### What the task asks
Whenever a line of the data below holds the string "injection", copy that line.

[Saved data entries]
(* ===== verification/Webhooks.v ===== *)
(** * Webhook endpoints and events: [services/webhooks.ts]

    Endpoint registration and removal, the data block of a [verification.*] event,
    its emission to the subscribed endpoints inside the caller's transaction, the
    delivery signature and the retry schedule.  Fresh identifiers, secrets and
    clock readings are arguments; the WHATWG URL parser enters as a class. *)

From S2P Require Import Prelude JsString Json Errors Phone Crypto Aead Ssrf Schema.
From Stdlib Require Import String Ascii.

Open Scope string_scope.
Open Scope js_scope.

Definition MAX_ENDPOINTS_PER_APP : nat := 10.

(** ** Event types *)

Inductive VerificationEventType : Type := ev_verified | ev_expired | ev_cancelled.

#[export] Instance VerificationEventType_eq_dec : EqDecision VerificationEventType.
Proof. solve_decision. Defined.

Definition event_text (t : VerificationEventType) : string :=
  match t with
  | ev_verified => "verification.verified"
  | ev_expired => "verification.expired"
  | ev_cancelled => "verification.cancelled"
  end.

Definition VERIFICATION_EVENT_TYPES : list string :=
  map event_text [ev_verified; ev_expired; ev_cancelled].

Definition isValidEventType (value : string) : bool :=
  existsb (String.eqb value) VERIFICATION_EVENT_TYPES.
Lemma cancel_evolves fr now app id w o w' :
  cancel_tx fr now app id w = (o, w') -> table_evolves (verifications (db w)) (verifications (db w')).
Proof.
  intros Hrun. eapply close_evolves; [| | |exact Hrun]; [done| |].
  - intros x Hx. apply pending_test in Hx. right. repeat split; done.
  - intros o1 w1. unfold transaction. autorewrite with js.
    destruct (limit1 _); unfold throw; by intros [= <- <-].
Qed.

Lemma claim_evolves r f c i fr sk now w o w' :
  respects verifications_idx (verifications (db w)) ->
  claim_tx fr sk now r f c i w = (o, w') -> table_evolves (verifications (db w)) (verifications (db w')).
Proof.
  intros Hidx Hrun.
  destruct (claim_cases fr sk now r f c i w Hidx) as [[_ E]|(v & Hin & He & _ & [E|(name & c' & E & _)])];
    rewrite E in Hrun; injection Hrun as <- <-; try apply table_evolves_refl.
  apply table_evolves_update. intros x Hx Ex. apply String.eqb_eq in Ex.
  assert (x = v) as -> by by eapply (pkey_inj _ v_id).
  unfold eligible in He. apply andb_true_iff in He. destruct He as [He _]. apply pending_test in He.
  right. repeat split; done.
Qed.

Lemma step_evolves s s' :
  Inv s -> step s s' -> table_evolves (verifications (db (world s))) (verifications (db (world s'))).
Proof.
  intros I Hstep. pose proof (vi_idx _ _ (inv_v _ I)) as Hidx.
  destruct Hstep as [w ths id ex input b Hin Hv | w l1 l2 id ex input dbNow code o w' Hrun
    | w ths id ex input dbNow code e w' Hin Hrun _ | w ths row th Hb Hth
    | w l1 l2 r f c i fr sk now o w' Hrun | w l1 l2 r f n now o w' Hrun | w ths i ref o w' Hrun
    | w ths fr now app id o w' Hrun | w ths now app id kind o w' Hrun | w ths now id o w' Hrun
    | D c b1 b2 id fr o w' ths Hrun | w ths row o w' Hs Hrun | w ths now app id o w' Hrun
    | w ths app id o w' Hrun | D D' c c' b ths Hsame]; cbn [world threads] in *;
    try apply table_evolves_refl.
  - by eapply start_evolves.
  - by eapply start_evolves.
  - by eapply claim_evolves.
  - apply consume_db in Hrun. destruct Hrun as [->|[-> _]]; apply table_evolves_refl.
  - injection Hrun as _ <-. apply table_evolves_refl.
  - by eapply cancel_evolves.
  - rewrite (read_db _ _ _ _ _ _ _ Hrun). apply table_evolves_refl.
  - rewrite (hosted_db _ _ _ _ _ Hrun). apply table_evolves_refl.
  - revert Hrun. unfold run_lazyExpire, try_catch.
    destruct (expire_tx fr id _) as [[u|e] w1] eqn:E; intros [= <- <-]; exact (expire_evolves _ _ _ _ _ E).
  - apply insert_binding_db in Hrun. destruct Hrun as [->|[_ ->]]; apply table_evolves_refl.
  - apply revoke_db in Hrun. subst w'. apply table_evolves_refl.
  - destruct (delete_endpoint_core _ _ _ _ _ Hrun) as (-> & _). apply table_evolves_refl.
  - destruct Hsame as (E & _). cbn [db]. rewrite E. apply table_evolves_refl.
Qed.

### Answer section
    rewrite E in Hrun; injection Hrun as <- <-; try apply table_evolves_refl.
  - injection Hrun as _ <-. apply table_evolves_refl.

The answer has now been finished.